We didn’t have any mobile data so weren’t able to phone the hotel. Peter set off on foot to see if he could find the hotel which we knew was up the hill within walking distance of the port. After 15 minutes or so he returned, not being able to locate it. We set off to the nearest taverna where I’m sure that on an island of this size everyone knows everyone. All I need to do was say “Aiolos and point to the port the lady understood exactly. She made a phone call and then turned to me and said “Aiolos” and mimed driving so I knew that Michael was on his way.
Five minutes later Michael arrives in his van. He had been there but in the general chaos of disembarkation along with thinking that the ship was going to sail off with Peter still on board we had missed him. A photograph that Peter had taken from the top deck showed that Michael had been there but our faffing (Peter’s faffing) had made it seem that we hadn’t arrived on the island.
As we drive out of the port, Michael points out the local taverna’s that we should visit. The one that we had asked help from is the best taverna for fish he tells us.

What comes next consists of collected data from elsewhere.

Lemma at_exec s op : wf s → op_ok op → leaves_held s id t op = true →
  (∀ j, jobs s !! id = Some j → owned_by j t) → is_Some (jobs s !! id) →
  (∀ i t' l now, op = OpRenew i t' l now → negb (String.eqb i id && String.eqb t' t) = true) →
  keeps_at id s (exec queue s op).
Proof.
  intros W Hok Hl Ho [j0 Hj0] Hr. pose proof (at_refl s W) as H.
  destruct (leaves_leases op) eqn:Hg.
  { eapply at_then; [done|by apply wf_exec|by apply keeps_exec]. }
  destruct op; try done; cbn [leaves_held op_ok] in *.
  - apply (other_lease s _ parent_id token); [done..|]. intros. by apply at_add_children.
  - apply andb_true_iff in Hl as [Hl Hu%negb_true_iff%String.eqb_neq].
    apply (other_lease s _ id0 token); [done..|]. intros. by apply at_complete.
  - assert (negb (String.eqb id0 id && String.eqb token t) = true ∧
      (id0 ≠ id → ∀ k, jobs s !! id0 = Some k → takes_parent id k = false)) as [Hl' Hk].
    { destruct (String.eqb_spec id0 id) as [->|]; [by split|]. split; [done|]. intros _ k Hk. rewrite Hk in Hl.
      by apply negb_true_iff in Hl. }
    apply (other_lease s _ id0 token); [done..|]. intros. by apply at_fail; [..|apply Hk].
  - apply (other_lease s _ id0 token); [done|done|done|by eapply Hr|]. intros. by apply renewed_elsewhere.
  - apply (other_lease s _ id0 token); [done..|]. intros. by apply at_delay.
  - apply (other_lease s _ id0 token); [done..|]. intros. by apply at_release.
  - apply at_recover; [done|]. intros k Hk. rewrite forallb_forall in Hl. apply list_elem_of_In, Hl in Hk.
    apply andb_true_iff in Hk as [Hk1%negb_true_iff%String.eqb_neq Hk2%negb_true_iff]. by split.
  - apply negb_true_iff in Hl as ->. eapply at_same; [done|by apply wf_exec|]. cbn [exec].
    unfold obliterate. cbn zeta. simpl. rewrite andb_true_r.
    destruct (existsb _ _) eqn:Ex; [done|]. exfalso. rewrite <- not_true_iff_false in Ex. apply Ex.
    apply existsb_exists. exists j0. destruct (Ho j0 Hj0) as [Ha _]. split; [|by apply state_eqb_true].
    apply list_elem_of_In, elem_of_hash_values. by exists id.
Qed.

(** The job as its holder finds it after the operation: a renewal of the lease
    moves the expiry, nothing else changes it. *)
Definition after_op (op : JobOp) (j : Job) : Job :=
  match op with
  | OpRenew i t' lease_for now =>
      if String.eqb i id && String.eqb t' t then renewed_job j lease_for now else j
  | _ => j
  end.

(** C6: a worker keeps its lease until it gives it up or loses it in one of
    the named ways.  Through every operation of the queue, whoever calls it and
    whether it succeeds or not, the job stays active with its worker, token,
    expiry, attempt count and start time, a renewal by its holder moving the
    expiry alone; excepted are only ([leaves_held]) a report or an addition of
    children on this job under its token, the failure of one of its own
    children by a policy that ends or fails an active parent, recovery once the
    lease, or that of such a child, has expired, a forced obliteration, and a
    completion that draws the id of this very job for the next of its series. *)
Theorem leases_survive s op j : reachable queue s → op_ok op → leaves_held s id t op = true →
  jobs s !! id = Some j → owned_by j t →
  ∃ j', jobs (exec queue s op) !! id = Some j' ∧ owned_by j' t ∧ lease_of j' = lease_of (after_op op j).
Proof.
  intros W%reachable_wf_aux Hok Hl Hj Ho.
  assert (∀ k, jobs s !! id = Some k → owned_by k t) as Hall by (intros k Hk; congruence).
  assert ((∀ i t' l now, op = OpRenew i t' l now → negb (String.eqb i id && String.eqb t' t) = true) →
    ∃ j', jobs (exec queue s op) !! id = Some j' ∧ owned_by j' t ∧ lease_of j' = lease_of j) as Hgo.
  { intros Hr. destruct (at_exec s op W Hok Hl Hall (ex_intro _ j Hj) Hr) as [_ H]. destruct Ho as [Ha Ht].
    destruct (H j Hj) as (j' & Hj' & Ha' & He); [by split|]. exists j'. split; [done|]. split; [|done].
    split; [done|]. unfold lease_of in He. congruence. }
  destruct op; try (apply Hgo; intros; discriminate). cbn [after_op].
  destruct (String.eqb id0 id && String.eqb token t) eqn:E; [|apply Hgo; intros ? ? ? ? [= <- <- <- <-]; by rewrite E].
  apply andb_true_iff in E as [->%String.eqb_eq ->%String.eqb_eq]. destruct Ho as [Ha Ht].
  cbn [exec]. unfold renew. rewrite Hj, (proj2 (require_active_ok j _) Ha), (proj2 (require_lock_token_ok j t) Ht).
  cbn [fst]. eexists. split; [apply lookup_insert_eq|]. split; [by split|done].
Qed.
End held.
End keeps.

(** ** Witness *)
Import Demo.

(** Another holder fails its job: the lease on ["b"] stays. *)
Definition two_held : QueueState := exec "q" leased (OpClaim "w2" 30 40 "t2").

Lemma leases_survive_witness :
  ∃ j', jobs (exec "q" two_held (OpFail "a" "t2" "boom" 50 false)) !! "b" = Some j' ∧ owned_by j' "t1".
Proof.
  assert ((λ j, (job_state j, job_lock_token j)) <$> jobs two_held !! "b" = Some (Active, Some "t1")) as H
    by (vm_compute; reflexivity).
  apply fmap_Some in H as (j & Hj & Ha). injection Ha as Ha Ht.
  assert (reachable "q" two_held) as Hr by (apply reach_op; [exact leased_reachable|exact I]).
  destruct (leases_survive "q" "b" "t1" two_held (OpFail "a" "t2" "boom" 50 false) j Hr I) as (j' & Hj' & Ho & _).
  - vm_compute. reflexivity.
  - exact Hj.
  - split; [exact (eq_sym Ha)|exact (eq_sym Ht)].
  - exists j'. split; [exact Hj'|exact Ho].
Defined.

(** The failure that is excepted: a child added to an active parent fails, and
    the parent is failed under the worker that holds it. *)
Definition child_failed : QueueState :=
  run "q" [OpAdd (spec "p" default_options) 0; OpClaim "w1" 30 1 "t1";
           OpAddFlow (spec "p" default_options) [spec "k" default_options] 2; OpClaim "w2" 30 3 "t2";
           OpFail "k" "t2" "boom" 4 false].
Example failed_child_ends_active_parent :
  (λ j, (job_state j, job_lock_token j)) <$> jobs child_failed !! "p" = Some (Failed, None).
Proof. vm_compute. reflexivity. Qed.
(* ===== verification/JobFamily.v ===== *)
(** * Parents and children

    When a parent may complete, and what becomes of a parent that waits for
    its children once they have finished. *)
From S2P Require Import Prelude Ordering Text External Retry JobTypes JobStore.
From S2P Require Import JobDedup JobFlows JobCore JobQueries JobAdmin JobAdd JobInvariant.
From S2P Require Import JobPreserve JobHandlers JobSubmit JobSnapshot JobSystem JobClaim.
Local Open Scope Z_scope.

Section family.
Context {X : Ext} `{!ExtLaws X}.
Implicit Types (s : QueueState) (j : Job) (m : gmap string Job).

(** ** Counting dependencies *)

(** A listed child whose outcome only its own record tells. *)
Definition retained_child m (index : option FlowIndex) (P : Job → bool) (id : string) : bool :=
  negb (flow_dependency_index_contains index id) &&
  match m !! id with Some c => P c | None => false end.

Definition child_pending (c : Job) : bool := negb (is_terminal (job_state c)).
Definition child_failing (c : Job) : bool :=
  state_eqb (job_state c) Failed && negb (child_failure_releases_dependency c).

Lemma count_child_spec m c id :
  let P f := match m !! id with Some k => f k | None => false end in
  dc_unprocessed (count_child m c id) = (dc_unprocessed c + Nat.b2n (P child_pending))%nat ∧
  dc_failed (count_child m c id) = (dc_failed c + Nat.b2n (P child_failing))%nat.
Proof.
  unfold count_child, child_pending, child_failing, child_failure_releases_dependency, child_failure_ignored.
  destruct (m !! id) as [k|]; [|simpl; lia]. destruct (job_state k); simpl; try lia.
  destruct (opt_ignore_dependency_on_failure _), (opt_continue_parent_on_failure _),
    (opt_remove_dependency_on_failure _); simpl; lia.
Qed.

Lemma filter_cons_length {A} (P : A → bool) a l :
  length (List.filter P (a :: l)) = (Nat.b2n (P a) + length (List.filter P l))%nat.
Proof. simpl. by destruct (P a). Qed.

Lemma counts_spec parent m index :
  dc_unprocessed (flow_dependency_counts parent m index) =
    length (List.filter (retained_child m index child_pending) (job_child_ids parent)) ∧
  dc_failed (flow_dependency_counts parent m index) =
    (size (fi_failed (unwrap_or index empty_index)) +
     length (List.filter (retained_child m index child_failing) (job_child_ids parent)))%nat.
Proof.
  unfold flow_dependency_counts. set (c0 := mkCounts _ _ _ _ _).
  assert (∀ l c,
    dc_unprocessed (foldl (λ c id, if flow_dependency_index_contains index id then c else count_child m c id) c l)
      = (dc_unprocessed c + length (List.filter (retained_child m index child_pending) l))%nat ∧
    dc_failed (foldl (λ c id, if flow_dependency_index_contains index id then c else count_child m c id) c l)
      = (dc_failed c + length (List.filter (retained_child m index child_failing) l))%nat) as H.
  { intros l. induction l as [|id l IH]; intros c; [simpl; lia|]. cbn [foldl]. rewrite !filter_cons_length.
    destruct (IH (if flow_dependency_index_contains index id then c else count_child m c id)) as [-> ->].
    destruct (count_child_spec m c id) as [Hu Hf].
    assert (∀ P, retained_child m index P id = negb (flow_dependency_index_contains index id) &&
              match m !! id with Some c => P c | None => false end) as HP by done.
    rewrite !HP. destruct (flow_dependency_index_contains index id); simpl; rewrite ?Hu, ?Hf; lia. }
  destruct (H (job_child_ids parent) c0) as [-> ->]. unfold c0. simpl. lia.
Qed.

He gave us a brief tour of the island, telling us where everything was including two good beaches – Livadi beach and St Georges Beach. He told us that they have a good cave to visit on the island but it is a long walk. Apparently the Agios Ioannos Cave makes the Cave of Antiparos look small! However, if we did decide to visit we would need our own torches or candles as the cave has no electricity.
We arrive at the hotel which is at the top of a ‘very steep’ hill. This is surely going to keep us fit! The benefit of being so high up is that the views are amazing. Michael leaves our cases outside the hotel and ushers us to the restaurant where he gave us a glass of Raki and Greek biscuits. Now this is my kind of welcome drink!
The breeze has picked up so after unpacking we decide to do some hand washing which dried very quickly. We walked down the hill to the port to buy a few basics. The walk back up to the hill even with the cooling breeze, was quite challenging.
We spend the rest of the afternoon on the balcony and then decide to eat in the hotels’ restaurant which was a very good call. The food here is absolutely exceptional – traditional Greek food but with a modern twist. As we watch the sunset, Michael brings us a complimentary dessert and a glass of delicious cherry flavoured wine. What a perfect end to a wonderful day!